Work task: Show all lines from the data that include the word "ensureMigrationTablesExists".

BEGIN Given entries

Lemma C9_witness :
  (operation (quiet_env false) (To (TargetName "zz")) (Migrations ∅)
     (fresh_world tt)).1 = {| error := None; results := Some [] |}.
Proof.
  assert ((resolveMigrations (U:=unit) (quiet_env false) (Migrations ∅)
             (fresh_world tt)).1 = inr []) as Hres by (vm_compute; reflexivity).
  destruct (C9_empty_list_skips_target (quiet_env false)
              (To (TargetName "zz")) (Migrations ∅) (fresh_world tt) Hres)
    as [_ H].
  destruct (operation _ _ _ _) as [rs w'].
  destruct H as (_ & _ & _ & H). simpl.
  by apply H; [apply quiet_fault_free|].
Defined.


(** * The further properties at work *)

Ltac not_in_log :=
  vm_compute; intros Hin;
  repeat (apply elem_of_cons in Hin as [Hin|Hin]; [discriminate Hin|]);
  by apply elem_of_nil in Hin.

Lemma X1_witness :
  let r := ensureMigrationTablesExists (U:=unit) racing_env (fresh_world tt) in
  r = (inr tt, r.2) ∧
  MIGRATION_TABLE ∈ tables r.2 ∧ MIGRATION_LOCK_TABLE ∈ tables r.2 ∧
  lockRow r.2 = true.
Proof.
  intros r.
  assert (r = (inr tt, r.2)) as H by (vm_compute; reflexivity).
  split; [exact H|].
  destruct (X1_bootstrap_establishes racing_env (fresh_world tt) r.2 H)
    as (H1 & H2 & H3 & _).
  by split_and!.
Defined.

Lemma X2_witness :
  let w := world_with (U:=unit) [] tt in
  MIGRATION_TABLE ∈ tables w ∧ MIGRATION_LOCK_TABLE ∈ tables w ∧
  lockRow w = true ∧
  new_events w (ensureMigrationTablesExists (quiet_env false) w).2 =
    [(OpGetMetadata, true); (OpGetMetadata, true); (OpSelectLockRow, true)].
Proof.
  intros w.
  assert (MIGRATION_TABLE ∈ tables w) as H1 by in_log.
  assert (MIGRATION_LOCK_TABLE ∈ tables w) as H2 by in_log.
  assert (lockRow w = true) as H3 by reflexivity.
  split_and!; [exact H1|exact H2|exact H3|].
  pose proof (X2_bootstrap_reads_only (quiet_env false) w H1 H2 H3) as H.
  destruct (ensureMigrationTablesExists (quiet_env false) w) as [r w'].
  destruct H as (_ & _ & _ & _ & Hn & _ & Hff).
  apply Hn, Hff, quiet_fault_free.
Defined.

Lemma X3_witness :
  let r := ensureTableExists (U:=unit) racing_env MIGRATION_TABLE
             (fresh_world tt) in
  (OpCreateTable MIGRATION_TABLE, false) ∈ new_events (fresh_world tt) r.2 ∧
  r.1 = inr tt.
Proof.
  intros r. split; [in_log|].
  destruct (X3_creation_race_tolerated (U:=unit) racing_env MIGRATION_TABLE
              (fresh_world tt)) as [H _].
  fold r in H. destruct r as [o w'] eqn:Hr. destruct H as [H _].
  apply H.
  - change w' with (o, w').2. rewrite <-Hr. not_in_log.
  - change w' with (o, w').2. rewrite <-Hr. in_log.
Defined.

END Given entries

Exercise output:
  let r := ensureMigrationTablesExists (U:=unit) racing_env (fresh_world tt) in
  new_events w (ensureMigrationTablesExists (quiet_env false) w).2 =
  destruct (ensureMigrationTablesExists (quiet_env false) w) as [r w'].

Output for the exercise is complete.